By Megameno Shikwambi
Eight members of the Hai||om San community have suffered a setback in their attempt to settle their entire community in a court bid to reclaim the Etosha National Park as their ancestral home.
High Court Judges Angula, Ndauendapo and Masuku this week ruled that the eight did not have standing to represent the whole community. Their attempt to launch a class action lawsuit for now is dead in the water and it is not clear if they will appeal the ruling.
The applicants are Jan Tsumib, Mannetjie Gabiseb, Bandu Komob, Dawid Willem, Annas Ais, Elias !Aokoeob Guxab, Alexander Araeb and Nikodemus Habue Hawaseb.
The eight applicants began their legal battle last year in the High Court whereby they sought to reclaim the Etosha National Park which, as far as they are concerned, was their rightful, ancestral home from which they were driven off.
The eight appeared in court on the 26th of November 2018 last year where they told the panel of judges that they were victims of continued marginalization.

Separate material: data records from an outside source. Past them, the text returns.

(** A frame leaves the identity alone, unless it carries an accepted hello. *)
Lemma serve_frame_identity w c frame :
  let c' := (serve_frame json opt handlers w c frame).1.1 in
  same_identity c c' ∨
  helloSeen c = false ∧ ∃ msg params neg, hello_accepted json opt w c msg params neg ∧
    same_identity (hello_conn opt c params neg) c'.
Proof.
  unfold serve_frame. destruct frame as [[[[] payload] data]|[]]; try by left.
  destruct (DecodeMessage _ _) as [msg|]; [|by left].
  destruct (Kind msg); try (by left); [|left; apply deliverResponse_identity].
  destruct (handleRequest_conn json opt handlers w c msg) as [->|(?&params&neg&?&->)]; [by left|].
  right. split; [done|]. by exists msg, params, neg.
Qed.

Lemma conn_step_identity c ev :
  let c' := (conn_step json opt handlers c ev).1 in
  same_identity c c' ∨
  helloSeen c = false ∧ ∃ w frame msg params neg, ev = EvFrame w frame ∧
    hello_accepted json opt w c msg params neg ∧
    same_identity (hello_conn opt c params neg) c'.
Proof.
  destruct ev as [w frame| |w id method params|id wake|w method params|]; simpl.
  - destruct (closed c); [by left|].
    pose proof (serve_frame_identity w c frame) as H.
    destruct (serve_frame _ _ _ w c frame) as [[c' acts] stop]. simpl in *.
    assert (same_identity c' (if stop then Close c' else c')) by (by destruct stop).
    destruct H as [H|(?&msg&params&neg&?&?)]; [left; by etrans|].
    right. split; [done|]. exists w, frame, msg, params, neg. split_and!; [done..|]. by etrans.
  - by left.
  - left. unfold Request_send. destruct (NewRequest _ _ _); [|done].
    by destruct (send _ _ _ _ _) as [? []].
  - left. unfold Request_finish. destruct wake; [done..|].
    by destruct (pending c !! id) as [[]|].
  - by left.
  - by left.
Qed.

(** The live peer of the accepted socket had a valid signature when one of the
    events was handled. *)
Definition app_evidence (cr : PeerCred) (evs : list conn_event) : Prop :=
  opt_VerifyAppPeer opt = true ∧
  ∃ w frame, EvFrame w frame ∈ evs ∧ peerPID w = Ok (cred_PID cr) ∧
    signature w (cred_PID cr) = PeerValid.

(** The identity of a connection opened with [cr], after the events [evs]. *)
Record identity_ok (cr : PeerCred) (evs : list conn_event) (c : Conn) : Prop := {
  id_cred : cred c = cr;
  id_before : helloSeen c = false → role c = "" ∧ signatureVerified c = false;
  id_known : helloSeen c = true → Known (role c) = true;
  id_verified : signatureVerified c = bool_decide (role c = RoleApp);
  id_app : role c = RoleApp → app_evidence cr evs
}.

Lemma identity_ok_mono cr evs evs' c c' : identity_ok cr evs c → same_identity c c' →
  evs ⊆ evs' → identity_ok cr evs' c'.
Proof.
  intros [H1 H2 H3 H4 H5] (E1&E2&_&_&E5&E6) Hsub.
  split; rewrite ?E1, ?E2, ?E5, ?E6; try done.
  intros Ha. destruct (H5 Ha) as (?&w&frame&?&?). split; [done|].
  exists w, frame. split; [by apply Hsub|done].
Qed.

Lemma identity_ok_step cr evs c ev : identity_ok cr evs c →
  identity_ok cr (evs ++ [ev]) (conn_step json opt handlers c ev).1.
Proof.
  intros Hok. destruct (conn_step_identity c ev) as [H|(Hs&w&frame&msg&params&neg&->&Ha&H)].
  { eapply identity_ok_mono; [done..|]. set_solver. }
  eapply (identity_ok_mono _ (evs ++ [EvFrame w frame])); [|done|done].
  destruct Ha as (_&HK&_&Hv). destruct Hok as [H1 _ _ _ _]. split; simpl; try done.
  intros Happ. specialize (Hv Happ) as (Hp&Ho&Hsig)%verifyApp_ok. rewrite H1 in Hp, Hsig.
  split; [done|]. exists w, frame. split; [set_solver|done].
Qed.

Lemma identity_ok_run cr evs : identity_ok cr evs (conn_run json opt handlers (newConn cr) evs).1.
Proof.
  induction evs as [|ev evs IH] using rev_ind; [by split|].
  rewrite conn_run_snoc. pose proof (identity_ok_step _ _ _ ev IH).
  destruct (conn_run _ _ _ _ evs) as [c acts]. simpl in *.
  by destruct (conn_step _ _ _ c ev).
Qed.

(** ** Calls *)

Lemma send_not_called w c msg m p : Called m p ∉ (send json opt w c msg).1.
Proof. destruct (send_cases json opt w c msg) as [->| ->]; set_solver. Qed.

Lemma respondError_not_called w c id e m p : Called m p ∉ respondError json opt w c id e.
Proof. apply send_not_called. Qed.

Lemma not_called_nil (P : Prop) m p : Called m p ∈ [] → P.
Proof. by intros ?%not_elem_of_nil. Qed.

(** A handler only runs for an authorised request on an open, handshaken
    connection. *)
Lemma conn_step_called c ev m p : Called m p ∈ (conn_step json opt handlers c ev).2 →
  closed c = false ∧ helloSeen c = true ∧ m ∈ handlers ∧ m ≠ MethodHello ∧
  ∃ s, Authorize m (role c) = Ok s.
Proof.
  destruct ev as [w frame| |w id method params|id wake|w method params|]; simpl; try (apply not_called_nil).
  - destruct (closed c); [apply not_called_nil|].
    unfold serve_frame. destruct frame as [[[[] payload] data]|[]]; try (apply not_called_nil).
    2: { intros H. by apply respondError_not_called in H. }
    2: { intros H. by apply respondError_not_called in H. }
    destruct (DecodeMessage _ _) as [msg|].
    2: { intros H. by apply respondError_not_called in H. }
    destruct (Kind msg) eqn:HK; simpl; try (apply not_called_nil).
    { intros H. by apply respondError_not_called in H. }
    apply Kind_request in HK as [_ Hid].
    destruct (handleRequest_actions json opt handlers w c msg Hid) as (acts & Hans & Hcase).
    destruct (handleRequest _ _ _ w c msg) as [[c' acts'] stop]. simpl in *. intros Hin.
    destruct Hcase as [->|(->&_&?&?&?&?)]; [by apply (answer_not_called _ _ m p Hans) in Hin|].
    apply elem_of_cons in Hin as [[= -> ->]|Hin]; [done|].
    by apply (answer_not_called _ _ m p Hans) in Hin.
  - unfold Request_send. destruct (NewRequest _ _ _) as [msg|]; [|apply not_called_nil].
    pose proof (send_not_called w c msg m p).
    destruct (send _ _ _ _ _) as [? []]; simpl in *; done.
  - destruct (Request_finish _ _ _) as [[]|]; apply not_called_nil.
  - unfold Notify. destruct (NewNotification _ _) as [msg|]; [|apply not_called_nil].
    intros H. by apply send_not_called in H.
Qed.

(** A closed connection stays closed and does nothing. *)
Lemma conn_step_closed c ev : closed c = true →
  closed (conn_step json opt handlers c ev).1 = true ∧ (conn_step json opt handlers c ev).2 = [].
Proof.
  intros Hc. destruct ev as [w frame| |w id method params|id wake|w method params|]; simpl; try done.
  - by rewrite Hc.
  - unfold Request_send. destruct (NewRequest _ _ _); [|done]. by rewrite send_closed.
  - unfold Request_finish. destruct wake; [done..|]. by destruct (pending c !! id) as [[]|].
  - unfold Notify. destruct (NewNotification _ _); [|done]. by rewrite send_closed.
Qed.

Lemma conn_run_closed c evs : closed c = true →
  closed (conn_run json opt handlers c evs).1 = true ∧ (conn_run json opt handlers c evs).2 = [].
Proof.
  revert c. induction evs as [|ev evs IH]; intros c Hc; [done|]. simpl.
  destruct (conn_step_closed c ev Hc) as [Hc' Ha].
  destruct (conn_step _ _ _ c ev) as [c' acts]. simpl in *. subst acts.
  destruct (IH c' Hc') as [? Ha']. destruct (conn_run _ _ _ c' evs). simpl in *. by subst.
Qed.

Lemma conn_run_identity c evs : helloSeen c = true →
  same_identity c (conn_run json opt handlers c evs).1.
Proof.
  revert c. induction evs as [|ev evs IH]; intros c Hc; [done|]. simpl.
  destruct (conn_step_identity c ev) as [H|[? _]]; [|congruence].
  destruct (conn_step _ _ _ c ev) as [c' acts]. simpl in *.
  pose proof (IH c' ltac:(destruct H as (_&_&_&_&->&_); done)) as H'.
  destruct (conn_run _ _ _ c' evs). simpl in *. by etrans.
Qed.
(* ===== verification/Permissions.v ===== *)
(** * Command permissions

    [src/internal/agentops/permissions.go] and the two gates that consult it:
    [runBash] with [pendingBashRequest] and [consumeGrantOnce]
    ([src/internal/agentops/bash.go]) and [subagentPreflight] with
    [pendingSubagentRequest] ([run_manager.go], [subagent.go]).

    The package variable [perms] is the state. Every function below that takes
    the store and returns it is one critical section of its mutex, or the
    sequence of them that one call runs. A call reads the clock as [now]; the
    order in which a [range] over a Go map visits the keys is an argument. The
    workspace root, which the file system decides, is an argument too, and
    running a command ([execBash]) is an outcome. *)

From stdpp Require Import gmap strings.
From S2P Require Import Prelude Entities GoStrings AgentRuns.
Open Scope Z_scope.

(** ** Data *)
Record PermissionRule : Type := {
  rule_Effect : string;
  rule_Tool : string;
  rule_Pattern : string;
  rule_Reason : string
}.

Record PermissionRequest : Type := {
  req_ID : string;
  req_Tool : string;
  req_Command : string;
  req_Workspace : string;
  req_CreatedAt : time;
  req_ExpiresAt : time
}.

Definition permissionRequestTTL : Z := 5 * 60 * 10 ^ 9.

Record permissionStore : Type := {
  perm_rules : list PermissionRule;
  perm_pending : gmap string PermissionRequest;
  perm_granted : gmap string bool
}.

Definition empty_perms : permissionStore :=
  {| perm_rules := []; perm_pending := ∅; perm_granted := ∅ |}.

Definition set_rules (rs : list PermissionRule) (s : permissionStore) : permissionStore :=
  {| perm_rules := rs; perm_pending := perm_pending s; perm_granted := perm_granted s |}.
Definition set_pending (p : gmap string PermissionRequest) (s : permissionStore) : permissionStore :=
  {| perm_rules := perm_rules s; perm_pending := p; perm_granted := perm_granted s |}.
Definition set_granted (g : gmap string bool) (s : permissionStore) : permissionStore :=
  {| perm_rules := perm_rules s; perm_pending := perm_pending s; perm_granted := g |}.

(** [SetPermissions]. *)
Definition SetPermissions (rs : list PermissionRule) (s : permissionStore) : permissionStore :=
  set_rules rs s.

(** ** Rules *)
Definition ruleMatches (pattern command firstWord : string) : bool :=
  let pattern := TrimSpace pattern in
  if bool_decide (pattern = "") || bool_decide (pattern = "*") then true
  else
    let prefix := TrimSuffix pattern "*" in
    if decide (prefix = pattern) then bool_decide (firstWord = pattern)
    else HasPrefix command prefix.

Definition first_word (command : string) : string := default "" (head (Fields command)).

(** The loop of [permissionDecision]. *)
Fixpoint decision_from (tool command first : string) (rs : list PermissionRule)
    (effect pattern : string) : string * string :=
  match rs with
  | [] => (effect, pattern)
  | rule :: rs =>
      if bool_decide (rule_Tool rule ≠ "") && bool_decide (rule_Tool rule ≠ tool)
      then decision_from tool command first rs effect pattern
      else if ruleMatches (rule_Pattern rule) command first then
        if decide (rule_Effect rule = "deny") then ("deny", rule_Pattern rule)
        else if decide (effect ≠ "deny")
          then decision_from tool command first rs "allow" (rule_Pattern rule)
          else decision_from tool command first rs effect pattern
      else decision_from tool command first rs effect pattern
  end.

Definition permissionDecision (tool command : string) (s : permissionStore) : string * string :=
  decision_from tool command (first_word command) (perm_rules s) "ask" "".

(** ** Requests *)
Inductive perm_err : Type :=
  | PRequestIDRequired
  | PNotFound (id : string)
  | PExpired (id : string)
  | PBadDecision
  | PCommandRequired
  | PDenied (what : string)
  | PNeeded (id command pattern : string)
  | PWorkspace (e : string).

(** [parkRequest]: [id] is [pr_] and the hexadecimal digits of eight random
    bytes. *)
Definition parkRequest (now : time) (id tool command workspace : string) (s : permissionStore) :
    permissionStore :=
  let req := {| req_ID := id; req_Tool := tool; req_Command := command; req_Workspace := workspace;
                req_CreatedAt := now; req_ExpiresAt := now + permissionRequestTTL |} in
  set_pending (filter (λ kv : string * PermissionRequest, ¬ req_ExpiresAt kv.2 < now)
                 (<[id := req]> (perm_pending s))) s.

Definition lookupRequest (now : time) (id : string) (s : permissionStore) :
    result perm_err PermissionRequest * permissionStore :=
  match perm_pending s !! id with
  | None => (Err (PNotFound id), s)
  | Some req =>
      if decide (req_ExpiresAt req < now)
      then (Err (PExpired id), set_pending (delete id (perm_pending s)) s)
      else (Ok req, s)
  end.

Definition PermissionRuleForRequest (req : PermissionRequest) : PermissionRule :=
  {| rule_Effect := "allow"; rule_Tool := req_Tool req;
     rule_Pattern := match Fields (req_Command req) with [] => "*" | w :: _ => w end;
     rule_Reason := "" |}.

(** The second critical section of [permissionGrant], by decision. *)
Definition grantOnce (id : string) (s : permissionStore) : permissionStore :=
  set_granted (<[id := true]> (perm_granted s)) s.
Definition grantAlways (id : string) (rule : PermissionRule) (s : permissionStore) : permissionStore :=
  set_pending (delete id (perm_pending s)) (set_rules (perm_rules s ++ [rule]) s).
Definition grantDeny (id : string) (s : permissionStore) : permissionStore :=
  set_granted (delete id (perm_granted s)) (set_pending (delete id (perm_pending s)) s).

(** What [permissionGrant] answers; an always-grant also hands the rules to the
    callback that persists them. *)
Inductive grant_answer : Type :=
  | GrantedOnce
  | GrantedAlways (rule : PermissionRule) (persisted : list PermissionRule)
  | GrantDenied.

Definition permissionGrant (now : time) (requestID decision : string) (s : permissionStore) :
    result perm_err grant_answer * permissionStore :=
  if decide (requestID = "") then (Err PRequestIDRequired, s)
  else
    match lookupRequest now requestID s with
    | (Err e, s) => (Err e, s)
    | (Ok req, s) =>
        let decision := TrimSpace (ToLower decision) in
        if decide (decision = "once") then (Ok GrantedOnce, grantOnce requestID s)
        else if decide (decision = "always") then
          let rule := PermissionRuleForRequest req in
          let s := grantAlways requestID rule s in
          (Ok (GrantedAlways rule (perm_rules s)), s)
        else if decide (decision = "deny") then (Ok GrantDenied, grantDeny requestID s)
        else (Err PBadDecision, s)
    end.

(** [consumeGrant]. *)
Definition consumeGrant (requestID : string) (s : permissionStore) : bool * permissionStore :=
  match perm_granted s !! requestID with
  | Some true => (true, set_granted (delete requestID (perm_granted s)) s)
  | _ => (false, s)
  end.

(** ** The gates *)

(** The loop of [consumeGrantOnce] over the granted ids, visited in the order
    [ids]. *)
Fixpoint find_grant (ids : list string) (command : string) (s : permissionStore) : option string :=
  match ids with
  | [] => None
  | id :: ids =>
      match perm_granted s !! id, perm_pending s !! id with
      | Some true, Some req =>
          if decide (req_Command req = command) then Some id else find_grant ids command s
      | _, _ => find_grant ids command s
      end
  end.

Definition consumeGrantOnce (ids : list string) (command : string) (s : permissionStore) :
    bool * permissionStore :=
  match find_grant ids command s with
  | Some id =>
      (true, set_pending (delete id (perm_pending s)) (set_granted (delete id (perm_granted s)) s))
  | None => (false, s)
  end.

(** The loop of [pendingBashRequest] ([tool] is bash) and
    [pendingSubagentRequest] (agent) over the pending ids, visited in the order
    [ids]. *)
Fixpoint pending_request (now : time) (tool : string) (ids : list string) (command : string)
    (s : permissionStore) : option string :=
  match ids with
  | [] => None
  | id :: ids =>
      match perm_pending s !! id with
      | Some req =>
          if bool_decide (req_Tool req = tool) && bool_decide (req_Command req = command) &&
             bool_decide (now < req_ExpiresAt req)
          then Some id else pending_request now tool ids command s
      | None => pending_request now tool ids command s
      end
  end.

Definition pendingBashRequest (now : time) (ids : list string) (command : string)
    (s : permissionStore) : string :=
  default "" (pending_request now "bash" ids command s).
Definition pendingSubagentRequest (now : time) (ids : list string) (client : string)
    (s : permissionStore) : string :=
  default "" (pending_request now "agent" ids client s).

(** What the environment of a gate decides: the clock, the visiting orders of
    the two maps, the next request id and the resolved workspace root. *)
Record gate_env : Type := {
  ge_now : time;
  ge_granted : list string;
  ge_pending : list string;
  ge_id : string;
  ge_root : result string string
}.

(** [execBash] is called with a root and a command. *)
Record executed : Type := { ex_root : string; ex_command : string }.

Definition exec_in (e : gate_env) (command : string) : result perm_err executed :=
  match ge_root e with
  | Err x => Err (PWorkspace x)
  | Ok root => Ok {| ex_root := root; ex_command := command |}
  end.

Definition runBash (e : gate_env) (command : string) (s : permissionStore) :
    result perm_err executed * permissionStore :=
  let command := TrimSpace command in
  if decide (command = "") then (Err PCommandRequired, s)
  else
    let '(effect, pattern) := permissionDecision "bash" command s in
    if decide (effect = "deny") then (Err (PDenied command), s)
    else if decide (effect = "ask") then
      match consumeGrantOnce (ge_granted e) command s with
      | (true, s) => (exec_in e command, s)
      | (false, s) =>
          let requestID := pendingBashRequest (ge_now e) (ge_pending e) command s in
          if decide (requestID = "")
          then (Err (PNeeded (ge_id e) command pattern),
                parkRequest (ge_now e) (ge_id e) "bash" command "" s)
          else (Err (PNeeded requestID command pattern), s)
      end
    else (exec_in e command, s).

(** [subagentPreflight]. *)
Definition subagent_client (profiles : list SubagentProfile) (spec : RunSpec) : string :=
  let '(client, _, _, _, _, _) :=
    resolveSubagentCall profiles (Client spec) (Agent spec) (Model spec) (Thinking spec)
      (TimeoutSeconds spec) in
  if decide (TrimSpace client = "") then DefaultSubagentClient else TrimSpace client.

Definition subagentPreflight (e : gate_env) (profiles : list SubagentProfile) (spec : RunSpec)
    (s : permissionStore) : result perm_err () * permissionStore :=
  match ge_root e with
  | Err x => (Err (PWorkspace x), s)
  | Ok _ =>
      let client := subagent_client profiles spec in
      let effect := (permissionDecision "agent" client s).1 in
      if decide (effect = "deny") then (Err (PDenied client), s)
      else if decide (effect = "ask") then
        let requestID := pendingSubagentRequest (ge_now e) (ge_pending e) client s in
        if decide (requestID = "")
        then (Err (PNeeded (ge_id e) (client +:+ " subagent") ""),
              parkRequest (ge_now e) (ge_id e) "agent" client "" s)
        else (Err (PNeeded requestID (client +:+ " subagent") ""), s)
      else (Ok (), s)
  end.
(* ===== verification/PermissionSpec.v ===== *)
(** * What the command permissions guarantee

    The rule table, the gate in front of [bash], the life of a once-grant under
    every interleaving of the critical sections, and the scope of an
    always-grant. *)

From stdpp Require Import gmap strings.
From S2P Require Import Prelude Entities GoStrings AgentRuns Permissions.
Open Scope Z_scope.

(** ** The rule table *)

(** The rule applies to the tool and covers the command. *)
Definition covers (tool command : string) (r : PermissionRule) : bool :=
  (bool_decide (rule_Tool r = "") || bool_decide (rule_Tool r = tool)) &&
  ruleMatches (rule_Pattern r) command (first_word command).

Definition denied (tool command : string) (s : permissionStore) : Prop :=
  Exists (λ r, covers tool command r = true ∧ rule_Effect r = "deny") (perm_rules s).
#[export] Instance denied_dec tool command s : Decision (denied tool command s).
Proof. unfold denied. apply _. Defined.

Definition permitted (tool command : string) (s : permissionStore) : Prop :=
  Exists (λ r, covers tool command r = true) (perm_rules s).
#[export] Instance permitted_dec tool command s : Decision (permitted tool command s).
Proof. unfold permitted. apply _. Defined.

(** The decision as one look at the covering rules. *)
Definition decision_ref (ms : list PermissionRule) (effect pattern : string) : string * string :=
  match head (filter (λ r, rule_Effect r = "deny") ms), list.last ms with
  | Some r, _ => ("deny", rule_Pattern r)
  | None, Some r => ("allow", rule_Pattern r)
  | None, None => (effect, pattern)
  end.
(** What a successful first critical section took. *)
Lemma take_ok y log e f s' t : Inv y log → Token_take pkceS256 e f (srv y) = (s', Ok t) →
  ∃ g, requested_grant f = Some g ∧
    granted log g (TrimSpace (PostFormValue f "code_verifier")) t ∧
    (∃ sid, LLogin sid (tk_Subject t) ∈ log) ∧
    (g ∉ omap taken_grant log) ∧
    match g with GCode c => codes s' !! c = None | GRefresh r => refresh s' !! r = None end.
Proof.
  intros HI E. pose proof (Token_take_cases e f (srv y)) as H. rewrite E in H.
  destruct H as (_ & _ & _ & _ & [(c & a & -> & Hc & Hn & Hp & -> & _)|(r & gr & -> & Hr & Hn & Hg & _)]).
  - destruct (i_code _ _ HI _ _ Hc) as [Hl Hnt]. exists (GCode c). split; [done|].
    split; [by exists a|]. split; [exact (i_lcode _ _ HI _ _ Hl)|done].
  - destruct (i_refresh _ _ HI _ _ Hr) as [(g & t' & acc & Hl & Hgr) Hnt].
    assert (t' = t) as ->.
    { rewrite Hg in Hgr. unfold grant_fields in Hgr. destruct t, t'. cbn in Hgr. by simplify_eq. }
    exists (GRefresh r). split; [done|]. split; [by exists g, acc|]. split; [|done].
    apply (i_tokens _ _ HI) in Hl as [v Hl]. apply (i_taken _ _ HI) in Hl as [_ Hl]. exact Hl.
Qed.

The major aspect of their court bid was first to have the court officially recognize them as legitimate representatives of the entire San community. Their court case took an entire day of deliberation and debate.
What has made the case more complicated is, as far as government is concerned, is the attempt by the eight applicants to institute a class action lawsuit.
The catch-22 situation is that such an undertaking is not allowed as per the provisions of the national constitution.
By definition, a class action lawsuit is one in which a group of people with the same or similar injuries caused by the same product or action sue the defendant as a group.
However, the eight have argued that theirs is not a class action law suit. Their lawyers argue that what they are trying to institute was a representative action because, as far as their interpretation goes, they are not seeking to represent a class of people.
The eight applicants have also told the court that if they were to be refused to represent their community in this undertaking, it would be effectively shutting the door in their face from accessing justice.
The lawyers have also argued that the court should not consider whether, by representing the entire San community, the eight would likely be successful.
From what can be deduced from available court documents seen by The Patriot, some of the applicants hail from the Etosha National park.
Others have said they were born there but later dispossessed when the park was formalized and modernized to suit the tourism business.
The situation has been made even more complicated because the Hai!!om Traditional Authority has decided to side with government and refused to entertain the application to reclaim the park.
As far as the authority is concerned, it has to wait for greenlight from government which until now has not yet taken a solid official position on what the way forward is with ancestral land. At present, a commission of inquiry into the issue has been set and is doing its work right around the country.
A thorn in the flesh for the eight applicants is the reality that they have not enjoyed considerable support from members of the community itself. The community of between 6 000 to 6 500 has seen only 2 406 dedicating to support the application. One of the community members who had been in support of the application also removed himself from the court bid.
In the meantime, this legal action to reclaim Etosha was interpreted by Prime Minister Saara Kuugongelwa Amadhila as something that had come out of the blue, which in other words, had taken government by surprise.
A panel of three judges has been sitting on this case, comprising judges Hosea Angula, Nate Ndauendapo and Thomas Masuku.
The lawyers who are fighting the application have argued that the community never at one time had any right over Etosha, as a collective.
“Even if the Hai||om people acquired land rights collectively as a people, these rights were extinguished before independence in March 1990. Further, there is no basis for a claim of compensation for the historical dispossession of land rights under the constitution, legislation, the common law, and international law,” they submitted.